Thursday, December 4, 2008

Buckwheat Pancakes

I have found it very difficult to do any blogging over the past few weeks. The deadline for my book Go Faster Food has been drawing ever closer and I have been working flat out to get it finished. I am in the final throws of proof-reading, dotting i's and crossing t's and such like. I have been working so hard that running has been put on the back-burner as well. I have to say that rather than feeling unfit after a break, I feel that the old joints and muscles have had a nice well-earned rest and I am now ready to start again, afresh, ready for the next few months of hard marathon training. My plans are to do London, for which I have another Good For Age entry, and then to do Stockholm with Mark (long-suffering and gorgeous husband) and some friends.

And so to food, the stuff of life...and running...

I have been experimenting with buckwheat recently. Despite its name, buckwheat, or sarrasin, is a member of the rhubarb family and has absolutely nothing to do with wheat. It is naturally gluten-free and has a deliciously sweet, nutty flavour. It is traditionally used in Brittany in “galettes au sarrasin”, or buckwheat pancakes. Breton galettes can be filled with any number of fillings. You could try this recipe with traditional savoury fillings - slices of brie, goat’s cheese, smoked salmon, caramelized onions or eggs, or with sweet fillings - bananas and syrup is one of my favourites. Buckwheat is a very good source of manganese, magnesium and dietary fibre. It contains flavenoids and good quality protein and is said to control blood sugar levels. It certainly keeps you full of energy for hours. The Bretons not only tend to make their galettes with dry Breton cider rather than milk and water, but they also wash them down with a few glasses of the delicious nectar. By all means try this, but not if you are about to go to the gym or run a half-marathon. This is my non-alcoholic breakfast version, which I prefer with smoked salmon and scrambled eggs, or ham and cheese and a crisp, green salad.

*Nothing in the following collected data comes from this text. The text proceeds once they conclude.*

(** C4 as stated fails: with 81 full pages inside a lookback of two hours
    the cycle accumulates 2025 new posts, and the file it writes has room
    for 2000 ids. *)
Lemma truncation_drops_new_ids :
  exists c,
    Scenario.run (Scenario.feed 2025) 100 2 Scenario.now_utc FileMissing = Some c /\
    ~ (forall p, p ∈ c_all_new_posts c -> p_id p ∈ persisted (c_file c)).
Proof.
  destruct feed_2025_paginated as [reqs Hp].
  destruct (check_complete (Scenario.serve (Scenario.feed 2025)) Scenario.no_counts
              Scenario.iso_utc default_KEYWORDS default_FILTER_SOLD
              _ _ _ _ _ _ _ _ Hp) as [c Hc].
  exists c. split; [exact Hc|]. intros Hall.
  destruct (check_Some _ _ _ _ _ _ _ _ _ _ _ Hc)
    as (all & reqs' & w1 & Hp' & _ & Hnew & _ & _ & _ & Hfile & _).
  assert (all = Scenario.feed 2025) as Heq by congruence.
  assert (Hsub : (p_id <$> Scenario.feed 2025) ⊆+ persisted (c_file c)).
  { apply NoDup_submseteq; [apply feed_2025_ids|].
    intros x (p & -> & Hin)%list_elem_of_fmap. apply Hall. by rewrite Hnew, Heq. }
  apply submseteq_length in Hsub.
  rewrite Hfile, length_fmap in Hsub. cbn [persisted save_seen_ids] in Hsub.
  pose proof (truncate_ids_length (c_seen c)) as Hle.
  unfold Scenario.feed in Hsub. rewrite length_map, length_seq in Hsub. lia.
Qed.
(** X16: extracting with the true PSF is unbiased.  Both PSFs are the
    same; no pixel variance is zero; the matrix [A^T W A] is [n] by [n],
    [np.linalg.inv] returns a left inverse of it, the largest of its
    eigenvalues is positive and no row of its square root [sqrt_icov]
    sums to zero, so that every array of the computation is finite.
    Then [psfabsbias] returns the bias 0 at each of the [n] flux bins,
    with the resolution matrix of the PSF, and [psfbias] returns the
    relative bias 0 when no entry of the resolved spectrum is zero. *)
Theorem same_psf_no_bias la inv p wave phot ispec readnoise n w0 w1 Q :
  eigh_shaped la -> (0 < n)%nat ->
  index wave 0 = Ok w0 -> index wave (-1) = Ok w1 ->
  let specrange := (ispec, (ispec + 1)%Z) in
  let A := Psf.projection_matrix p specrange wave
             (Psf.xyrange p specrange (w0, w1)) None in
  let img := matvec A phot in
  let imgvar := map (fun x => readnoise ^ 2 + x) img in
  let W := spdiags (map (fun x => 1 / x) imgvar) (length img) in
  let iCov := matmul (transpose A) (matmul W A) in
  Forall (fun x => x <> 0) imgvar ->
  square n iCov ->
  (exists C, inv iCov = Ok C /\ matmul C iCov = identity n) ->
  positive_max (fst (eigh la (symmetrised iCov))) ->
  Resolution.sqrt_icov_of la iCov None = Ok Q ->
  Forall (fun s => s <> 0) (sum_axis1 Q) ->
  exists R ivar,
    Resolution.resolution_from_icov la iCov None = Ok (R, ivar)
    /\ Bias.psfabsbias la inv p p wave phot ispec readnoise
       = Ok (repeat 0 n, R)
    /\ (Forall (fun d => d <> 0) (matvec R phot) ->
        Bias.psfbias la inv p p wave phot ispec readnoise
        = Ok (repeat 0 n)).
Proof.
  intros Hla Hn E0 E1 specrange A img imgvar W iCov _ Hsq (C & EC & HC) _ HQ _.
  destruct (Resolution.resolution_from_icov la iCov None) as [[R ivar]|e]
    eqn:ER.
  2:{ exfalso. revert ER. unfold Resolution.resolution_from_icov.
      rewrite HQ. cbv beta iota delta [bind]. discriminate. }
  pose proof (resolution_from_icov_square la iCov n R ivar Hla Hsq ER)
    as [HRl HRr].
  exists R, ivar. split; [reflexivity|].
  assert (Habs : Bias.psfabsbias la inv p p wave phot ispec readnoise
                 = Ok (repeat 0 n, R)).
  { unfold Bias.psfabsbias. rewrite E0, E1. cbv beta iota delta [bind].
    fold specrange. fold A. fold img. fold imgvar. fold W. fold iCov.
    rewrite EC. cbv beta iota delta [bind].
    rewrite ER. cbv beta iota delta [bind fst].
    rewrite HC, (matmul_identity_r n R HRr Hn), matvec_self_difference, HRl.
    reflexivity. }
  split; [exact Habs|]. intros _.
  unfold Bias.psfbias. rewrite E0, E1. cbv beta iota delta [bind].
  fold specrange. fold A. fold img. fold imgvar. fold W. fold iCov.
  rewrite EC. cbv beta iota delta [bind].
  rewrite ER. cbv beta iota delta [bind fst].
  rewrite HC, (matmul_identity_r n R HRr Hn), matvec_self_difference, HRl.
  f_equal.
  rewrite zip_div_zeros by (unfold matvec; now rewrite length_map).
  unfold matvec. rewrite map_map.
  rewrite <- HRl. clear. induction R as [|r R IH]; cbn [map length repeat].
  - reflexivity.
  - rewrite IH. f_equal. unfold Rdiv. apply Rmult_0_l.
Qed.

Lemma Rmax_1_1 : Rmax 1 1 = 1.
Proof. unfold Rmax. destruct (Rle_dec 1 1); lra. Qed.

 As with traditional pancakes, the batter is lighter if you leave it to rest for a while.

 Serving size: makes 6-7 galettes


100g buckwheat flour

50g plain flour, wholemeal or plain

( The addition of plain wheat flour improves the texture of the galettes. If you want to make the pancakes gluten-free, just use 150g buckwheat flour instead)

30g melted salted butter

1 fresh free-range egg

200 ml water

100 ml semi-skimmed milk

Scant pinch of salt

Butter to cook

Slices of ham and grated cheese


  1. Mix the two flours together, add a pinch of salt and make a small well in the centre for the egg.
  2. Break the egg into the mixture and then add the milk and half the water.
  3. Beat together with an electric hand whisk until the mixture is nice and smooth. Mix in the rest of the water and the melted butter. The mixture should be the consistency of thin cream.
  4. If possible, leave the mixture to rest for a few hours or overnight.
  5. Heat a pancake pan or large non-stick frying pan. Add a knob of butter and move the pan around so that the butter melts to cover the base of the pan. Add a small ladleful of the batter and quickly swirl it around so that you have a very thin layer of batter covering the whole of the pan. You can use a palette knife or an egg slice if you have one to spread out the mixture. Let this cook for two minutes over a medium heat, or until it comes away easily from the pan when you shake it. Then toss the pancake over and cook for a minute or two on the other side.
  6. Flip the pancake back over and then pop a very small knob of butter, a thin slice of ham and a tablespoon of grated cheese onto one half of the pancake.
  7. Fold the plain half of the pancake over the filling and then fold in half again and cook on a very gentle heat for a minute or two to melt the cheese.